Julian: Yes, we were deliberate. In fact, when we were rolling out Allscripts, we as an organization didn’t have a chief medical officer who had responsibility across the system for the employed physicians. We didn’t have a centralized structure in that way. And in fact, when we were going live with Epic, our CIO also served as CMIO, and he built a physician governance structure from the onset. That way, not only would we have physicians in the selection process, but when it came time to build out Epic, we were very intentional — not only with the physician community, but all the communities that were going to rely on Epic for patient care.
When it came time to make build decisions and validate how we were going to configure Epic, we brought subject matter experts from each of the care disciplines to the table so that Epic could describe the options that would be available, and those who would be relying on the system for patient care could weigh in to make that decision. There was really no IT presence at those meetings — we would hear from those operational users about how it should be designed, and then we designed to those decisions.
Gamble: I’m sure it made a significant difference having that type of involvement.
Julian: It did. With that said, there were still individuals who had not taken part in some of those sessions, so when the product rolled out, they would pause to ask questions about why it was designed this way and who made those decisions. Even though we sought to communicate throughout the project that we have governance structures and there was an open invitation for physicians to participate, we still felt it was important to have that dialogue and answer those questions as physicians were going live, and pose them so that they could at least understand how it was constructed and where input was gathered from.
Gamble: And that can be challenging because no two physicians are alike in how they want to participate and how much they want to be involved.
Julian: It can.
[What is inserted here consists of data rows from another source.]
(* ===== verification/Watcher.v ===== *)
(** * The database watcher (pkg/sync)

    The watcher polls the tables [dns_zones] and [dns_records], posts the
    zones that changed to the DNS server and reconciles the ones kept at
    Cloudflare.  PostgreSQL, the HTTP transport, the Cloudflare API and the
    clock are the operations of [Outside]; between any two of them the world
    may change. *)

From Stdlib Require Import Ascii ZArith Lia.
From stdpp Require Import base numbers gmap strings list.
From S2P Require Import Prelude Http Store CfClient.

Local Open Scope Z_scope.

(** ** Data *)

Record DBZone := mkDBZone {
  dz_ID : string;
  dz_OrgID : string;
  dz_Name : string;
  dz_Status : string;
  dz_CloudflareZoneID : option string;
  dz_UpdatedAt : Z }.

Record DBRecord := mkDBRecord {
  dr_ID : string;
  dr_ZoneID : string;
  dr_Name : string;
  dr_Type : string;
  dr_Content : string;
  dr_TTL : Z;
  dr_Priority : option Z;
  dr_Proxied : bool;
  dr_SyncToCloudflare : bool;
  dr_CloudflareRecordID : option string;
  dr_UpdatedAt : Z }.

#[export] Instance DBZone_eq_dec : EqDecision DBZone.
Proof. solve_decision. Defined.
#[export] Instance DBRecord_eq_dec : EqDecision DBRecord.
Proof. solve_decision. Defined.

Record zoneWithRecords := mkZwr { zwr_Zone : DBZone; zwr_Records : list DBRecord }.

(** The three SELECTs, by their bound arguments. *)
Inductive query : Type -> Type :=
| QZones : query DBZone                   (* status = 'active' *)
| QChanged (since : Z) : query DBZone     (* ... AND updated_at > $1 *)
| QRecords (zoneID : string) : query DBRecord.  (* zone_id = $1 *)

(** A result set: what [Scan] makes of each row, and [rows.Err()]. *)
Record Rows (A : Type) := mkRows { scanned : list (result string A); rows_Err : option string }.
Arguments mkRows {A} _ _.
Arguments scanned {A} _.
Arguments rows_Err {A} _.

Record Outside (W : Type) := mkOutside {
  QueryContext : forall A, query A -> W -> result string (Rows A) * W;
  post_sync : string -> option string -> list SyncZoneRequest -> W -> option Z * W;
  cf_zone : string -> CfApi W;
  Now : W -> Z * W }.
Arguments QueryContext {W} _ {A} _ _.
Arguments post_sync {W} _ _ _ _ _.
Arguments cf_zone {W} _ _.
Arguments Now {W} _ _.

Record Config := mkConfig {
  DatabaseURL : string;
  CoreDNSEndpoint : string;
  CoreDNSAPIKey : string;
  CFAPIToken : string;
  SyncInterval : Z }.

Record Watcher := mkWatcher {
  corednsEndpoint : string;
  corednsAPIKey : string;
  cfClient : bool;            (* the client is configured *)
  interval : Z;
  lastSync : option Z }.      (* [None]: the zero time *)

Definition set_lastSync (w : Watcher) (t : Z) : Watcher :=
  mkWatcher (corednsEndpoint w) (corednsAPIKey w) (cfClient w) (interval w) (Some t).

(** [opened] and [pinged] are the errors of [sql.Open] and [db.Ping]; 30
    seconds are written in nanoseconds. *)
Definition NewWatcher (opened pinged : option string) (cfg : Config) : result string Watcher :=
  match opened, pinged with
  | Some e, _ => Err ("open database: " +++ e)%string
  | None, Some e => Err ("ping database: " +++ e)%string
  | None, None =>
      Ok (mkWatcher (CoreDNSEndpoint cfg) (CoreDNSAPIKey cfg) (bool_decide (CFAPIToken cfg <> EmptyString))
            (if decide (SyncInterval cfg = 0) then 30 * 10 ^ 9 else SyncInterval cfg) None)
  end.

(** ** Payloads *)

(** Names get a final dot; the width of TTL and priority is cut. *)
Definition syncRecord_of (r : DBRecord) : SyncRecord :=
  mkSyncRecord (dr_ID r) (dr_Name r) (dr_Type r) (u32 (dr_TTL r)) (dr_Content r)
    (match dr_Priority r with Some p => u16 p | None => 0 end) (dr_Proxied r).

Definition dotted_name (name : string) : string :=
  if HasSuffix name dot then name else (name +++ dot)%string.

Definition syncZone_of (z : zoneWithRecords) : SyncZoneRequest :=
  mkSyncZone (dotted_name (dz_Name (zwr_Zone z))) (syncRecord_of <$> zwr_Records z).

(** The name of a record at Cloudflare. *)
Definition cf_name (zone : DBZone) (name : string) : string :=
  if bool_decide (name = "@") || bool_decide (name = EmptyString) then dz_Name zone
  else if negb (Contains name dot) then (name +++ dot +++ dz_Name zone)%string
  else name.

Definition cf_desired (zone : DBZone) (records : list DBRecord) : list CfRec :=
  (fun r => mkCfRec EmptyString (dr_Type r) (cf_name zone (dr_Name r)) (dr_Content r) (dr_TTL r)
              (dr_Priority r) (Some (dr_Proxied r)))
  <$> filter (fun r => dr_SyncToCloudflare r = true) records.

Section watcher.
Context {W : Type} (O : Outside W) {MO : MapOrder}.

(** ** Queries *)

(** [for rows.Next() { ... Scan ... }; return all, rows.Err()] *)
Fixpoint scan_rows {A} (l : list (result string A)) (acc : list A) : result string (list A) :=
  match l with
  | [] => Ok acc
  | Err e :: _ => Err e
  | Ok a :: l' => scan_rows l' (acc ++ [a])
  end.

Definition fetch {A} (q : query A) (w : W) : result string (list A) * W :=
  let '(res, w) := QueryContext O q w in
  match res with
  | Err e => (Err e, w)
  | Ok rows =>
      match scan_rows (scanned rows) [] with
      | Err e => (Err e, w)
      | Ok l => (match rows_Err rows with Some e => Err e | None => Ok l end, w)
      end
  end.

Definition fetchZones (w : W) : result string (list DBZone) * W := fetch QZones w.
Definition fetchChangedZones (since : Z) (w : W) : result string (list DBZone) * W := fetch (QChanged since) w.
Definition fetchRecords (zoneID : string) (w : W) : result string (list DBRecord) * W := fetch (QRecords zoneID) w.

(** ** Pushing *)

Definition syncToCoreDNS (self : Watcher) (zones : list zoneWithRecords) (w : W) : result string unit * W :=
  match zones with
  | [] => (Ok tt, w)
  | _ =>
      let auth := if decide (corednsAPIKey self <> EmptyString)
                  then Some ("Bearer " +++ corednsAPIKey self)%string else None in
      let '(reply, w) := post_sync O (corednsEndpoint self +++ "/api/v1/sync")%string auth (syncZone_of <$> zones) w in
      match reply with
      | None => (Err "sync to coredns", w)
      | Some status =>
          if decide (400 <= status) then (Err ("coredns sync returned " +++ Itoa status)%string, w)
          else (Ok tt, w)
      end
  end.

Definition syncToCloudflare (self : Watcher) (zone : DBZone) (records : list DBRecord) (w : W)
  : result string unit * W :=
  if negb (cfClient self) then (Ok tt, w)
  else match dz_CloudflareZoneID zone with
       | None => (Ok tt, w)
       | Some id =>
           if decide (id = EmptyString) then (Ok tt, w)
           else
             let '(res, w) := CfClient.SyncZone (cf_zone O id) (cf_desired zone records) w in
             match res with
             | Err e => (Err ("cf sync zone " +++ dz_Name zone +++ ": " +++ e)%string, w)
             | Ok _ => (Ok tt, w)
             end
       end.

(** ** Cycles *)

(** Fetch the records of each zone; a zone whose fetch fails is left out. *)
Fixpoint fetch_all (zones : list DBZone) (acc : list zoneWithRecords) (w : W) : list zoneWithRecords * W :=
  match zones with
  | [] => (acc, w)
  | z :: zones' =>
      let '(res, w) := fetchRecords (dz_ID z) w in
      match res with
      | Err _ => fetch_all zones' acc w
      | Ok records => fetch_all zones' (acc ++ [mkZwr z records]) w
      end
  end.

(** Errors are logged and dropped. *)
Fixpoint cloudflare_all (self : Watcher) (zs : list zoneWithRecords) (w : W) : W :=
  match zs with
  | [] => w
  | z :: zs' => cloudflare_all self zs' (syncToCloudflare self (zwr_Zone z) (zwr_Records z) w).2
  end.

(** The common part of [SyncAll] and [syncChanged]: fetch, push, take the
    time.  The results of the pushes are not looked at. *)
Definition push_cycle (self : Watcher) (zones : list DBZone) (w : W) : Watcher * W :=
  let '(all, w) := fetch_all zones [] w in
  let '(_, w) := syncToCoreDNS self all w in
  let w := cloudflare_all self all w in
  let '(t, w) := Now O w in
  (set_lastSync self t, w).

Definition SyncAll (self : Watcher) (w : W) : result string unit * Watcher * W :=
  let '(res, w) := fetchZones w in
  match res with
  | Err e => (Err ("fetch zones: " +++ e)%string, self, w)
  | Ok zones => let '(self, w) := push_cycle self zones w in (Ok tt, self, w)
  end.

Definition syncChanged (self : Watcher) (w : W) : result string unit * Watcher * W :=
  match lastSync self with
  | None => SyncAll self w
  | Some since =>
      let '(res, w) := fetchChangedZones since w in
      match res with
      | Err e => (Err ("fetch changed zones: " +++ e)%string, self, w)
      | Ok [] => (Ok tt, self, w)
      | Ok zones => let '(self, w) := push_cycle self zones w in (Ok tt, self, w)
      end
  end.

Definition watcher_SyncZone (self : Watcher) (zoneID : string) (w : W) : result string unit * W :=
  let '(res, w) := fetchZones w in
  match res with
  | Err e => (Err e, w)
  | Ok zones =>
      match list_find (fun z => dz_ID z = zoneID) zones with
      | None => (Err ("zone " +++ zoneID +++ " not found")%string, w)
      | Some (_, zone) =>
          let '(res, w) := fetchRecords (dz_ID zone) w in
          match res with
          | Err e => (Err e, w)
          | Ok records =>
              let '(res, w) := syncToCoreDNS self [mkZwr zone records] w in
              match res with
              | Err e => (Err e, w)
              | Ok _ => syncToCloudflare self zone records w
              end
          end
      end
  end.

(** [Run]: a full sync, then one incremental sync for every tick, and between
    the ticks whatever else happens ([ENV]), from a world in [INIT].  Errors
    are logged. *)
Variable INIT : W -> Prop.
Variable ENV : W -> W -> Prop.

Inductive running : Watcher * W -> Prop :=
| run_start cfg w : INIT w -> lastSync cfg = None -> running ((SyncAll cfg w).1.2, (SyncAll cfg w).2)
| run_tick self w : running (self, w) -> running ((syncChanged self w).1.2, (syncChanged self w).2)
| run_env self w w' : running (self, w) -> ENV w w' -> running (self, w').

End watcher.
But I applaud the many physicians who have stepped up. When we were launching Epic, we did not have service lines stood up whereby you would have physicians representatives and operational leaders come together to really think about workflows. Take, for example, cardiology. As we think about the cardiology service line and tools we might need to support care in that venue, it’s very beneficial today to have a structure where physicians and operational leaders are engaged to understand the need that exists — or quite honestly, are the ones who present the need, seek to gain input from their colleagues, bring decisions to that service line, reach consensus about what the decision is going to be, and then carry that message back from the service line to their colleagues. That’s a new structure and a new process for us, and it is really helping us move ahead in significant ways with physician voice and administrative or operational voice in forming decisions in work flows and tools.